Its based on the discussion it generates. If it generates heated discussions with little thoughtfulness or curiosity, it gets flagged and removed. Its effectively the opposite of how Facebook / Reddit / similar clickbait platforms work, and one of the key reasons we don't get as much low quality garbage comments here.
cloverich described the theory. In practice, if enough people loosely band together to flag, they can mark an entire story as flagged. As of late, almost every topic related to Elon Musk became flagged, so I wouldn't be shocked if there's a more dedicated brigade for this (as well as a mix of the usual "I don't want politics in Hacker News" crowd).
Google docs has no link to ads. I’ve never used the Google Calendar web interface. I just use it with the built in calendar app on iOS. Same with gmail. Rumors are that Youtube is barely at break even after all of these years.
As far as Android, it came out in the Oracle trial that it has made less than $40 billion in profit during its entire existence. Which isn’t nothing, but seeing that Google has close to 80% market share (not including AOSP based Android phones in China) is not really impressive.
You may be right with the apps, but Google is paying a lot Apple for providing the default search engine. It doesn't need to pay for being the default for Android (other companies pay Google for Play Sevices).
Mobile revenue is at this point bigger than desktop revenue, so Android and Chrome were really necessary projects for Google to not lose direct contact with users.
With youtube you're right, it took a lot of time to be slightly profitable, but I'm happy to pay for it monthly, as I'm learning a lot from youtube videos.

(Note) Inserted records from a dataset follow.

Lemma repr_body_one_line (quote : ascii) (s : string) :
  quote = single_quote \/ quote = double_quote ->
  str_forall not_line_break (repr_body quote s) = true.
Proof.
  intros Hq. induction s as [|c s IH]; [reflexivity|].
  simpl. now rewrite str_forall_app, repr_char_one_line, IH.
Qed.

Lemma str_repr_one_line (s : string) : str_forall not_line_break (str_repr s) = true.
Proof.
  unfold str_repr.
  destruct (str_in (String single_quote EmptyString) s
            && negb (str_in (String double_quote EmptyString) s)); simpl;
    rewrite str_forall_app, repr_body_one_line by auto; reflexivity.
Qed.

(** X20. Whatever the stylesheet contains, the script built around it is
    one line: it has no line feed and no carriage return, those of the
    CSS being written as escapes. *)
Theorem style_script_is_one_line (css : string) :
  str_forall not_line_break (style_script css) = true.
Proof.
  unfold style_script. rewrite !str_forall_app, str_repr_one_line. reflexivity.
Qed.

(** X21. The script built around a stylesheet assigns to the text content
    a literal which, read as a JavaScript string literal, denotes the
    stylesheet text itself, character for character. *)
Theorem style_script_assigns_css (css : string) :
  exists literal,
    style_script css =
      "(function(){var style=document.createElement('style');style.textContent="
      +:+ literal +:+ ";document.head.appendChild(style);})();"
    /\ js_string_value literal = Some css.
Proof.
  exists (str_repr css). split; [reflexivity | apply js_value_of_repr].
Qed.

End InjectionMore.

(** ** More on the address bar *)

Section AddressBarMore.

Lemma is_substring_app_r (p a b : string) : is_substring p a -> is_substring p (a +:+ b).
Proof.
  intros (x & y & ->). exists x, (y +:+ b). now rewrite !append_assoc.
Qed.

Lemma str_in_prefixed (p a b : string) :
  str_in p a = true -> str_in p (a +:+ b) = true.
Proof. rewrite !str_in_spec. apply is_substring_app_r. Qed.

(** X22. Whatever is typed, the URL given to the engine has a scheme
    separator: the home URL, an [https] URL, or the stripped input when
    it has one itself. *)
Theorem normalize_url_has_scheme (text : string) :
  exists url, normalize_url text = QUrl_ url /\ str_in "://" url = true.
Proof.
  unfold normalize_url. set (t := str_strip text).
  destruct t as [|c t'] eqn:E; [now eexists|].
  remember (String c t') as t0 eqn:Ht0. clear E Ht0 t.
  destruct (str_in "://" t0) eqn:Hsch, (str_in " " t0) eqn:Hsp, (str_in "." t0) eqn:Hdot;
    cbn [negb andb orb]; eexists; (split; [reflexivity|]);
    first [ exact Hsch
          | apply (str_in_prefixed "://" "https://"); reflexivity
          | apply (str_in_prefixed "://" "https://duckduckgo.com/?q="); reflexivity ].
Qed.

Lemma lstrip_app_space (ws s : string) :
  all_space ws = true -> str_lstrip (ws +:+ s) = str_lstrip s.
Proof.
  induction ws as [|c ws IH]; [reflexivity|].
  simpl all_space. rewrite andb_true_iff. intros [Hc Hws].
  rewrite append_String. simpl. rewrite Hc. auto.
Qed.

Lemma rstrip_all_space (ws : string) : all_space ws = true -> str_rstrip ws = EmptyString.
Proof.
  induction ws as [|c ws IH]; [reflexivity|].
  simpl. rewrite andb_true_iff. intros [Hc Hws]. now rewrite (IH Hws), Hc.
Qed.

Lemma rstrip_app_space (s ws : string) :
  all_space ws = true -> str_rstrip (s +:+ ws) = str_rstrip s.
Proof.
  intros Hws. induction s as [|c s IH].
  - rewrite append_Empty. now apply rstrip_all_space.
  - rewrite append_String. simpl. now rewrite IH.
Qed.

Lemma lstrip_cases (s : string) :
  str_lstrip s = EmptyString /\ all_space s = true
  \/ exists pre c rest, s = pre +:+ String c rest /\ all_space pre = true /\
                        is_space c = false /\ str_lstrip s = String c rest.
Proof.
  induction s as [|c s IH]; [now left|]. simpl.
  destruct (is_space c) eqn:Hc.
  - destruct IH as [[H1 H2]|(pre & c' & rest & -> & Hpre & Hc' & Hl)].
    + left. now rewrite H1, H2.
    + right. exists (String c pre), c', rest. repeat split; auto.
      simpl. now rewrite Hc, Hpre.
  - right. exists EmptyString, c, s. repeat split; auto.
Qed.

Lemma strip_app_space_r (s ws : string) :
  all_space ws = true -> str_strip (s +:+ ws) = str_strip s.
Proof.
  intros Hws. unfold str_strip.
  destruct (lstrip_cases s) as [[Hl Hall]|(pre & c & rest & -> & Hpre & Hc & Hl)].
  - rewrite Hl. simpl.
    assert (Hboth : all_space (s +:+ ws) = true).
    { clear Hl. induction s as [|a s IH]; [exact Hws|].
      simpl in Hall. apply andb_true_iff in Hall as [Ha Hs].
      rewrite append_String. simpl. now rewrite Ha, IH. }
    now rewrite (lstrip_all_space _ Hboth).
  - rewrite Hl, append_assoc, lstrip_app_space by exact Hpre.
    rewrite append_String. simpl str_lstrip at 1. rewrite Hc.
    rewrite <- append_String. now apply rstrip_app_space.
Qed.

(** X23. Whitespace around the input plays no role: the input with any
    whitespace put before and after it gives the same URL. *)
Theorem normalize_url_ignores_outer_space (before text after : string) :
  all_space before = true -> all_space after = true ->
  normalize_url (before +:+ text +:+ after) = normalize_url text.
Proof.
  intros Hb Ha. unfold normalize_url.
  assert (Hstrip : str_strip (before +:+ text +:+ after) = str_strip text).
  { unfold str_strip at 1. rewrite lstrip_app_space by exact Hb.
    fold (str_strip (text +:+ after)). now apply strip_app_space_r. }
  now rewrite Hstrip.
Qed.

Lemma normalize_url_ignores_outer_space_witness :
  normalize_url (String (ascii_of_N 9) " " +:+ "qt docs" +:+ String (ascii_of_N 10) EmptyString)
  = normalize_url "qt docs".
Proof.
  apply (normalize_url_ignores_outer_space
           (String (ascii_of_N 9) " ") "qt docs" (String (ascii_of_N 10) EmptyString));
    reflexivity.
Defined.

Lemma percent_char_safe (c : ascii) : str_forall url_safe (percent_bytes (utf8 c)) = true.
Proof. destruct c as [[] [] [] [] [] [] [] []]; reflexivity. Qed.

Lemma percent_encoding_safe (text : string) :
  str_forall url_safe (toPercentEncoding text) = true.
Proof.
  induction text as [|c text IH]; [reflexivity|].
  simpl. now rewrite str_forall_app, percent_char_safe, IH.
Qed.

From what I can tell, OEMs didn’t have to pay for Google apps or Google Play Services but they had to place Google apps prominently and had to have Google search as the default search engine. It was also an all or nothing thing.
That changed recently because of an EU consent decree. At least in the EU. Now OEMs have to pay up to $40 per device.
Those numbers could have well come from advertising and Google Play. I couldn’t find anything about OEMs paying to license Google apps before the EU consent decree.